Clinton’s pitch on behalf of Hillary sounds practiced and comfortable. “Now listen up,” he tells the assembled voters, “because this is important.” And then he proceeds to explain the four qualities — vision, ability to follow through, past experience and strength and compassion — Clinton believes are needed in the next president, and how Hillary fits the bill.
Predictably enough, many of the same themes heard in the stump speeches of John Edwards and Barack Obama also make an appearance in Clinton’s oration. The need for stronger health care, but also stronger “wellness promotion.” How our dependence on foreign oil can’t be sustained and how the process of alternative-energy development will stimulate the economy. How to maintain a strong military but still be judicious in its use.
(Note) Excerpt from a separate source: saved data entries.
Definition rd_kafka_toppar_next_offset_handle (now : Z) (Offset : Z) (s : fetcher)
  : option fetcher :=
  if RD_KAFKA_OFFSET_IS_LOGICAL Offset
  then rd_kafka_offset_reset true now RD_KAFKA_NODEID_UA Offset 0
         (fs_upd (set_next_offset Offset) s)
  else Some (next_offset_absolute Offset s).

Definition rd_kafka_offset_query_tmr_cb (now : Z) (s : fetcher) : fetcher :=
  rd_kafka_toppar_offset_request now (rktp_query_offset (fs_rktp s)) 0 s.

(** The timer fires: it is unscheduled while the callback runs, and scheduled again
    unless the callback has stopped it or started it. *)
Definition query_tmr_fires (now : Z) (s : fetcher) : fetcher :=
  let tmr := rktp_offset_query_tmr (fs_rktp s) in
  let s := fs_upd (set_offset_query_tmr (mk_ftmr 0 (ftmr_interval tmr))) s in
  let s := rd_kafka_offset_query_tmr_cb now s in
  let tmr := rktp_offset_query_tmr (fs_rktp s) in
  if rd_kafka_timer_started tmr && negb (rd_kafka_timer_scheduled tmr)
  then fs_upd (set_offset_query_tmr (mk_ftmr (now + ftmr_interval tmr) (ftmr_interval tmr))) s
  else s.

(** ** Responses to ListOffsets requests *)

Section ListOffsetsResponse.
Context (rb : rd_buf) (ApiVersion : Z).
Local Open Scope reader_scope.

(** Of the offsets of a partition in version 0 the last one is kept. *)
Fixpoint list_offsets_loop (n : nat) (Offset : Z) : reader Z :=
  match n with
  | O => r_ret Offset
  | S n => let! Offset := rd_kafka_buf_read_i64 rb in list_offsets_loop n Offset
  end.

(** The partition, its error and its offset. *)
Definition list_offsets_part : reader (Z * Z * Z) :=
  let! kpartition := rd_kafka_buf_read_i32 rb in
  let! ErrorCode := rd_kafka_buf_read_i16 rb in
  let! Offset :=
    (if ApiVersion >=? 1 then
       let! _ := rd_kafka_buf_read_i64 rb in rd_kafka_buf_read_i64 rb
     else if ApiVersion =? 0 then
       let! OffsetArrayCnt := rd_kafka_buf_read_i32 rb in
       list_offsets_loop (Z.to_nat OffsetArrayCnt) (-1)
     else fun _ => None) in
  r_ret (kpartition, ErrorCode, Offset).

Fixpoint list_offsets_parts (n : nat) (topic : bytes) (offsets : list (bytes * Z * Z * Z))
  : reader (list (bytes * Z * Z * Z)) :=
  match n with
  | O => r_ret offsets
  | S n =>
      let! (kpartition, ErrorCode, Offset) := list_offsets_part in
      list_offsets_parts n topic (offsets ++ [(topic, kpartition, ErrorCode, Offset)])
  end.

Fixpoint list_offsets_topics (n : nat) (offsets : list (bytes * Z * Z * Z))
  : reader (list (bytes * Z * Z * Z)) :=
  match n with
  | O => r_ret offsets
  | S n =>
      let! ktopic := rd_kafka_buf_read_str rb false in
      let! PartArrayCnt := rd_kafka_buf_read_i32 rb in
      let! offsets := list_offsets_parts (Z.to_nat PartArrayCnt) (default [] (kb_data ktopic)) offsets in
      list_offsets_topics n offsets
  end.

(** The partitions with their errors and offsets, after the time to throttle. *)
Definition list_offsets_body : reader (list (bytes * Z * Z * Z)) :=
  let! TopicArrayCnt := rd_kafka_buf_read_i32 rb in
  list_offsets_topics (Z.to_nat TopicArrayCnt) [].

Definition list_offsets_throttle : reader (option Z) :=
  if ApiVersion >=? 2 then let! ms := rd_kafka_buf_read_i32 rb in r_ret (Some ms) else r_ret None.

End ListOffsetsResponse.

(** The list as far as it is used, and the error: that of the first partition that has
    one, or of the parsing. *)
Definition rd_kafka_parse_ListOffsets (reply : rd_buf * rd_slice) (ApiVersion : Z) (s : fetcher)
  : option (fetcher * list (bytes * Z * Z * Z) * Z) :=
  let '(rb, slice) := reply in
  let* (slice, r) := list_offsets_throttle rb ApiVersion slice in
  match r with
  | inr err => Some (s, [], err)
  | inl throttle =>
      let s := match throttle with Some ms => fs_emit (EvThrottle ms) s | None => s end in
      let* (_, r) := list_offsets_body rb ApiVersion slice in
      match r with
      | inr err => Some (s, [], err)
      | inl offsets =>
          let errs := omap (fun '(_, _, err, _) => if err =? 0 then None else Some err) offsets in
          Some (s, offsets, default 0 (head errs))
      end
  end.

(** The actions on errors of ListOffsets. *)
Definition list_offsets_actions : list (Z * Z) :=
  [(RD_KAFKA_ERR_ACTION_PERMANENT, 3);
   (RD_KAFKA_ERR_ACTION_REFRESH, 6);
   (RD_KAFKA_ERR_ACTION_REFRESH, 9);
   (RD_KAFKA_ERR_ACTION_REFRESH, RD_KAFKA_RESP_ERR_KAFKA_STORAGE_ERROR);
   (RD_KAFKA_ERR_ACTION_REFRESH, 78);
   (Z.lor RD_KAFKA_ERR_ACTION_REFRESH RD_KAFKA_ERR_ACTION_RETRY, 5);
   (Z.lor RD_KAFKA_ERR_ACTION_REFRESH RD_KAFKA_ERR_ACTION_RETRY, 74);
   (RD_KAFKA_ERR_ACTION_RETRY, RD_KAFKA_RESP_ERR__TRANSPORT);
   (RD_KAFKA_ERR_ACTION_RETRY, RD_KAFKA_RESP_ERR_REQUEST_TIMED_OUT)].

(** [buf_retry] is what [rd_kafka_buf_retry] returns.  The list, the error and the
    actions. *)
Definition rd_kafka_handle_ListOffsets (err : Z) (reply : option (rd_buf * rd_slice))
    (ApiVersion : Z) (buf_retry : bool) (s : fetcher)
  : option (fetcher * list (bytes * Z * Z * Z) * Z * Z) :=
  let* (s, offsets, err) :=
    if err =? 0 then let* reply := reply in rd_kafka_parse_ListOffsets reply ApiVersion s
    else Some (s, [], err) in
  if err =? 0 then Some (s, offsets, 0, 0)
  else
    let actions := rd_kafka_err_action err true list_offsets_actions in
    let s := if has_action actions RD_KAFKA_ERR_ACTION_REFRESH
             then fs_emit EvMetadataRefresh s else s in
    if has_action actions RD_KAFKA_ERR_ACTION_RETRY && buf_retry
    then Some (s, offsets, RD_KAFKA_RESP_ERR__IN_PROGRESS, actions)
    else Some (s, offsets, err, actions).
When Clinton takes the podium, it seems as though a sense of calm descends on the room. It’s almost as if, for 60 minutes, the crowd is willing to forget about the problems of the Bush administration and reminisce with President Clinton about the good ol’ days of the 1990s. Clinton, too, seems to understand that sense of hindsight.
It doesn’t take much interpretation to read a little “I told you so” into lines like, “When President Bush ran under that soothing rubric of compassionate conservatism, he basically said, ‘Vote for me and I will reverse everything Clinton did,’” the former president says. “He was quite candid about it. Once in office, he set about doing just that, and I believe this country is not better off.”
I’m curious to find out whether the sense I get is shared by other members of the audience, but Matt and I have to run — it’s 103 miles to Des Moines and the Huck & Chuck event starts in an hour and a half.